Things were playing out OK, I was able to have everything enroute to eliminate Peter and Jon, I was bringing in reinforcements to deal with Tanya’s attack, and then it was Friday at 5:00 and the game was paused again for the weekend. 64 excruciating hours to see how this would end. Would I be able to protect my main planets, would I lose some planets while strategically taking others away from Tanya… and most importantly, would I destroy those other 2 teams who succumbed to the feminine wiles of our admin staff.

So close when the game was paused

Over the course of the weekend I mapped out paths and attacks for every one of my ships, there would be a 16 hour jump when the game un-paused, how could I make this work?

The game map was a spiderweb of planned movement by both me and Tanya…

Monday morning came, but traffic was terrible due to an accident on a bridge… so we patiently waited an extra hour for the game to restart, what would happen? Could I last long enough to get past the first push of ships? Would I recapture some planets from Tanya to start working towards the required 89 stars? Would Peter and Jonathan still exist in this universe?

and… just as suddenly… the game was over. The vacated planets had been reached, my ships didn’t quite arrive in time, and Tanya captured the required 89 stars. The backstabbing, the strategies, the abandonment of planets by her true ally, and the encouragement of the other teams to attack me, all paid off.
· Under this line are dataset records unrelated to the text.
(** ** Instances *)
(** A codec of two entries, and a log whose third flush fails. *)
Definition exEntry (n : Z) : Entry :=
  mkEntry RecordTypeOffset "orders" 0 n "" "workers" [] [] "" ∅ "" "" "" ∅ "" None "" None 0 0 0 "" "" 0 0 0
    "" 0 "" None "" "" "" None [] None.
Definition exEncode (e : Entry) : bytes + error :=
  if Offset e =? 1 then inl [x31] else if Offset e =? 2 then inl [x32] else inr (ENew "unsupported").
Definition exDecode (l : bytes) : Entry + error :=
  if decide (l = [x31]) then inl (exEntry 1) else if decide (l = [x32]) then inl (exEntry 2)
  else inr (ENew "unexpected end of JSON input").
Definition exFile : FileWAL :=
  OpenFileWALWithOptions [] (mkFileWALOptions 0 0) 0 [osDefault; osDefault; mkOS (Some 1%nat) None 0].
Definition exFile1 : FileWAL := fst (FileWAL_Append exEncode (exEntry 1) exFile).
Definition exFile2 : FileWAL := fst (FileWAL_Append exEncode (exEntry 2) exFile1).

Lemma exCoded1 : coded exEncode exDecode (exEntry 1) [x31].
Proof. split; [reflexivity|reflexivity| |discriminate|reflexivity|reflexivity]. set_solver. Qed.
Lemma exCoded2 : coded exEncode exDecode (exEntry 2) [x32].
Proof. split; [reflexivity|reflexivity| |discriminate|reflexivity|reflexivity]. set_solver. Qed.
Lemma exFile_ok : file_ok exEncode exDecode exFile.
Proof. exists [], [], []. split; [reflexivity|constructor|apply not_elem_of_nil|reflexivity]. Qed.
Lemma exFile1_ok : file_ok exEncode exDecode exFile1.
Proof.
  exists [exEntry 1], [[x31]], []. split; [reflexivity| |apply not_elem_of_nil|reflexivity].
  constructor; [apply exCoded1|constructor].
Qed.

Lemma FileWAL_refines_witness :
  file_ok exEncode exDecode exFile1 /\ file_log exDecode exFile1 = [exEntry 1].
Proof.
  destruct (FileWAL_refines exEncode exDecode (exEntry 1) exFile exFile1 None exFile_ok
    ltac:(eexists; apply exCoded1) eq_refl) as (Hok&Hl&_).
  split; [exact Hok|exact Hl].
Defined.

(** The second append tears: a crash still leaves the first entry. *)
Lemma strict_append_durable_witness :
  snd (FileWAL_Replay exDecode (OpenFileWALWithOptions (crash exFile1) (mkFileWALOptions 0 0) 0 [])) =
    inl [exEntry 1] /\
  snd (FileWAL_Append exEncode (exEntry 2) exFile1) <> None /\ crash exFile2 = crash exFile1.
Proof.
  split; [|split; [vm_compute; discriminate|]].
  - refine (strict_append_durable exEncode exDecode (exEntry 1) exFile exFile1 None (mkFileWALOptions 0 0) 0 []
      exFile_ok _ eq_refl _ eq_refl); [eexists; apply exCoded1|vm_compute; lia].
  - refine (strict_append_durable exEncode exDecode (exEntry 2) exFile1 exFile2 (Some _) (mkFileWALOptions 0 0) 0 []
      exFile1_ok _ eq_refl _ eq_refl); [eexists; apply exCoded2|vm_compute; lia].
Defined.

(** A torn second record: one byte of it is in the file. *)
Lemma torn_tail_example :
  snd (FileWAL_Replay exDecode (OpenFileWALWithOptions ([x31; newline] ++ [x33]) (mkFileWALOptions 0 0) 0 [])) =
  inr (EWrap "decode WAL entry: unexpected end of JSON input" (ENew "unexpected end of JSON input")).
Proof. reflexivity. Qed.

(** ** The offset flusher loses no offset (properties of Consume.v: flushPendingOffsets) *)
(** ** Merging what failed with what became pending meanwhile *)
Definition maxOption (x y : option Z) : option Z :=
  match x, y with
  | Some a, Some c => Some (Z.max a c)
  | Some a, None => Some a
  | None, y => y
  end.

Lemma lookup_queuePending k o m k' :
  queuePending k o m !! k' = if decide (k = k') then maxOption (Some o) (m !! k) else m !! k'.
Proof.
  unfold queuePending, maxOption. destruct (m !! k) as [c|] eqn:E.
  - destruct (Z.ltb_spec c o); case_decide; subst; simplify_map_eq; rewrite ?E; f_equal; lia || done.
  - case_decide; subst; by simplify_map_eq.
Qed.

Lemma mergePending_lookup failed cur k :
  mergePending failed cur !! k = maxOption (failed !! k) (cur !! k).
Proof.
  unfold mergePending. apply (map_fold_weak_ind (fun r m => r !! k = maxOption (m !! k) (cur !! k))).
  - by rewrite lookup_empty.
  - intros j x m r Hj Hr. rewrite lookup_queuePending. case_decide; subst.
    + rewrite Hr, Hj, lookup_insert_eq. done.
    + by rewrite lookup_insert_ne.
Qed.

Section flush.
Context {W : Type} `{WALLaws W} `{MapOrder}.
Implicit Types b : @InMemoryBroker W.

(** putting back what could not be written keeps, for every key, the larger of the
    failed offset and the one that became pending while the lock was released. *)
Theorem flushRestore_keeps_max failed b k :
  pendingOffsets (flushRestore failed b) !! k = maxOption (failed !! k) (pendingOffsets b !! k).
Proof. apply mergePending_lookup. Qed.

Context (all_representable : forall k o, representable (offsetEntry k o)).

(** The entries the append loop adds: those of the keys it went through. *)
Lemma flushKeys_spec pending keys b b' failed err w :
  wal b = Some w -> wal_ok w -> flushKeys pending keys b = (b', failed, err) ->
  pendingOffsets b' = pendingOffsets b /\
  exists w' es, wal b' = Some w' /\ wal_ok w' /\ wal_log w' = wal_log w ++ es /\
    (forall e, e ∈ es -> exists k, k ∈ keys /\ e = offsetEntry k (default 0 (pending !! k))) /\
    (forall k, k ∈ keys -> offsetEntry k (default 0 (pending !! k)) ∈ es \/
                           failed !! k = Some (default 0 (pending !! k))) /\
    (forall k o, failed !! k = Some o -> k ∈ keys /\ o = default 0 (pending !! k)) /\
    (err = None -> failed = ∅).
Proof using all_representable.
  revert b w. induction keys as [|k keys IH]; intros b w Hw Hok E; cbn [flushKeys] in E.
  { simplify_eq. split; [done|]. exists w, []. rewrite app_nil_r.
    split_and!; try done; intros ? ?; try set_solver. }
  unfold appendWALEntry in E. rewrite Hw in E.
  destruct (Append _ w) as [w1 [err1|]] eqn:Ea.
  - destruct (Append_fail _ _ _ _ Hok (all_representable _ _) Ea) as [Hok1 Hlog]. injection E as <- <- <-.
    assert (forall k', k' ∈ k :: keys ->
      (list_to_map ((fun k => (k, default 0 (pending !! k))) <$> k :: keys) : gmap _ Z) !! k' =
      Some (default 0 (pending !! k'))) as Hin.
    { intros k' Hk'. induction (k :: keys) as [|x l IHl]; [by apply elem_of_nil in Hk'|]. simpl.
      destruct (decide (x = k')) as [->|]; [by rewrite lookup_insert_eq|]. rewrite lookup_insert_ne by done.
      apply IHl. set_solver. }
    assert (forall k' o, (list_to_map ((fun k => (k, default 0 (pending !! k))) <$> k :: keys) : gmap _ Z) !! k' =
      Some o -> k' ∈ k :: keys) as Hout.
    { intros k' o Hk'. apply elem_of_list_to_map_2, list_elem_of_fmap in Hk' as (y&[= -> _]&?). done. }
    split; [done|]. destruct Hlog as [Hlog|Hlog].
    + exists w1, []. rewrite app_nil_r. split_and!; try done; [set_solver| |].
      * intros k' Hk'. right. by apply Hin.
      * intros k' o Hk'. pose proof (Hout _ _ Hk') as Hk2. split; [done|]. rewrite Hin in Hk' by done. by simplify_eq.
    + exists w1, [offsetEntry k (default 0 (pending !! k))]. split_and!; try done.
      * intros e ->%list_elem_of_singleton. exists k. set_solver.
      * intros k' Hk'. right. by apply Hin.
      * intros k' o Hk'. pose proof (Hout _ _ Hk') as Hk2. split; [done|]. rewrite Hin in Hk' by done. by simplify_eq.
  - destruct (Append_ok _ _ _ Hok (all_representable _ _) Ea) as [Hok1 Hlog].
    destruct (IH (set_wal (Some w1) b) w1 eq_refl Hok1 E) as (Hp&w'&es&Hw'&Hok'&Hlog'&He&Hk&Hf&Hn).
    split; [done|]. exists w', (offsetEntry k (default 0 (pending !! k)) :: es). split_and!; try done.
    + by rewrite Hlog', Hlog, <- app_assoc.
    + intros e [->|Hin]%elem_of_cons; [exists k; set_solver|]. destruct (He e Hin) as (k'&?&->). exists k'. set_solver.
    + intros k' [->|Hin]%elem_of_cons; [left; set_solver|]. destruct (Hk k' Hin); [left; set_solver|by right].
    + intros k' o Hk'. destruct (Hf k' o Hk'). set_solver.
Qed.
The final map of the universe appears, showing everyone’s planets, the paths of ships that were on their way, and all of the potentials that could have happened if only things kept playing for a little longer.

Congratulations to Tanya, the latest ‘Ruler of the Universe’. Now I can get back to my life and start using my spare time for other pursuits, like planning a vacation away from all these backstabbing coworkers.

MY ONLY REGRET… The game ended 16 hours before Falkowski and Walsh were annihilated.


Neptune’s Pride II: Triton is a hardcore, space based multiplayer online strategy game for the browser with simple mechanics and a focus on player diplomacy.┬áThe game was developed by Iron Helmet Games which was founded by Jay Kyburz, a developer that worked on Tribes and Bioshock, as well as Penny Sweetser who was a senior designer on Xcom and Bioshock 2.